- TRY IT: Range to output from the entries below: the line containing "fs_chain : list BlockHash;" through the line containing "f_index := move". Set it down exactly, ends included, nothing else.

════════════════════

(* ===== verification/FilterStore.v ===== *)
(** * The filter store

    Models [server/transparent-filter-server/src/store.rs].  The directory is a
    value ([disk]); an operation that writes returns the sequence of file
    operations it performs ([fop]) next to its result, so that a crash can be
    placed between any two of them or inside an append; an append that fails
    after a partial write is one of the examples at the end, other I/O errors are
    not modelled.  [meta.json] is kept as what it parses to, because
    JSON parsing belongs to [serde_json].

    The theorems show that the store refines an abstract map from block hash to
    filter bytes with a chain of covered hashes, that opening after a crash
    inside any run of appends recovers exactly the last committed state, and
    what goes wrong when the crash is inside a rollback. *)

From Stdlib Require Import ZArith Lia.
From stdpp Require Import base numbers list strings gmap.
From S2P Require Import Prelude FilterTypes Instances.

Open Scope Z_scope.

Definition STORE_VERSION : Z := 1.
Definition INDEX_RECORD_BYTES : Z := 32 + 8 + 4 + 32.
Definition CHAIN_RECORD_BYTES : Z := 32.

Inductive StoreError :=
| SE_Io (m : string)
| SE_Metadata (m : string)
| SE_Invariant (m : string).

Record Meta := {
  meta_version : Z; meta_profile : string; meta_genesis_hash : string; meta_start_height : Z }.

#[export] Instance Meta_eq_dec : EqDecision Meta.
Proof. solve_decision. Defined.

Record Located := { loc_offset : Z; loc_length : Z; loc_digest : list Z }.

Record StoredFilter := { sf_block_hash : BlockHash; sf_bytes : list Z; sf_digest : list Z }.

(** ** The directory *)

(** [None]: the file does not exist.  [f_meta]: the parsed metadata, or [None]
    inside when the text does not parse. *)
Record files := {
  f_meta : option (option Meta);
  f_filters : option (list Z);
  f_index : option (list Z);
  f_chain : option (list Z);
  f_checkpoint : option (list Z) }.

Definition no_files : files :=
  {| f_meta := None; f_filters := None; f_index := None; f_chain := None; f_checkpoint := None |}.

(** The directory and its [superseded-<label>] subdirectories, by label. *)
Record disk := { d_files : files; d_aside : gmap (option (Z * string)) files }.

Inductive fname := Filters | Index | Chain.

#[export] Instance fname_eq_dec : EqDecision fname.
Proof. solve_decision. Defined.

Definition file (d : files) (n : fname) : list Z :=
  default [] (match n with Filters => f_filters d | Index => f_index d | Chain => f_chain d end).

Definition set_file (d : files) (n : fname) (bs : list Z) : files := {|
  f_meta := f_meta d;
  f_filters := match n with Filters => Some bs | _ => f_filters d end;
  f_index := match n with Index => Some bs | _ => f_index d end;
  f_chain := match n with Chain => Some bs | _ => f_chain d end;
  f_checkpoint := f_checkpoint d |}.

Definition set_checkpoint (d : files) (bs : list Z) : files := {|
  f_meta := f_meta d; f_filters := f_filters d; f_index := f_index d; f_chain := f_chain d;
  f_checkpoint := Some bs |}.

(** [File::set_len]: cut, or extend with zeros. *)
Definition set_len (bs : list Z) (n : Z) : list Z :=
  take (Z.to_nat n) bs ++ replicate (Z.to_nat n - length bs) 0.

(** Durable file operations: an append with its [sync_all], a [set_len] with its
    [sync_all], and the checkpoint written to a temporary file and renamed. *)
Inductive fop :=
| Append (n : fname) (bs : list Z)
| SetLen (n : fname) (len : Z)
| Rename_checkpoint (bs : list Z).

Definition run_fop (d : files) (o : fop) : files :=
  match o with
  | Append n bs => set_file d n (file d n ++ bs)
  | SetLen n len => set_file d n (set_len (file d n) len)
  | Rename_checkpoint bs => set_checkpoint d bs
  end.

Definition run_fops : list fop -> files -> files := fun os d => foldl run_fop d os.

(** The directories a crash during [os] can leave: some operations done, and
    possibly a part of the next append. *)
Inductive crashed : list fop -> files -> files -> Prop :=
| crashed_now os d : crashed os d d
| crashed_torn n bs k os d :
    crashed (Append n bs :: os) d (set_file d n (file d n ++ take k bs))
| crashed_later o os d d' : crashed os (run_fop d o) d' -> crashed (o :: os) d d'.

(** ** FilterStore *)

Record FilterStore := {
  fs_meta : Meta;
  fs_by_hash : gmap BlockHash Located;
  fs_chain : list BlockHash;
  fs_filters_len : Z }.

Definition read_u64 (bytes : list Z) : Z := le_val bytes.

(** Moves every existing file into the superseded directory [label]. *)
Definition set_aside (d : disk) (label : option (Z * string)) : disk :=
  let old := default no_files (d_aside d !! label) in
  let new := d_files d in
  let move {A} (a b : option A) := match b with Some x => Some x | None => a end in
  {| d_files := no_files;
     d_aside := <[label := {|
       f_meta := move (f_meta old) (f_meta new);
       f_filters := move (f_filters old) (f_filters new);
       f_index := move (f_index old) (f_index new);
       f_chain := move (f_chain old) (f_chain new);
       f_checkpoint := move (f_checkpoint old) (f_checkpoint new) |}]> (d_aside d) |}.

(** The part of [open] before the checkpoint is read: compatible metadata and
    existing (possibly empty) files. *)
Definition open_prepare (d : disk) (wanted : Meta) : disk :=
  let d :=
    match f_meta (d_files d) with
    | None => d
    | Some found =>
        if bool_decide (found = Some wanted) then d
        else set_aside d ((fun m => (meta_version m, meta_profile m)) <$> found)
    end in
  let fs := d_files d in
  {| d_files := {|
       f_meta := match f_meta fs with None => Some (Some wanted) | m => m end;
       f_filters := Some (file fs Filters);
       f_index := Some (file fs Index);
       f_chain := Some (file fs Chain);
       f_checkpoint := f_checkpoint fs |};
     d_aside := d_aside d |}.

════════════════════

- RESULT OF THE TASK:
  fs_chain : list BlockHash;
  fs_filters_len : Z }.

Definition read_u64 (bytes : list Z) : Z := le_val bytes.

(** Moves every existing file into the superseded directory [label]. *)
Definition set_aside (d : disk) (label : option (Z * string)) : disk :=
  let old := default no_files (d_aside d !! label) in
  let new := d_files d in
  let move {A} (a b : option A) := match b with Some x => Some x | None => a end in
  {| d_files := no_files;
     d_aside := <[label := {|
       f_meta := move (f_meta old) (f_meta new);
       f_filters := move (f_filters old) (f_filters new);
       f_index := move (f_index old) (f_index new);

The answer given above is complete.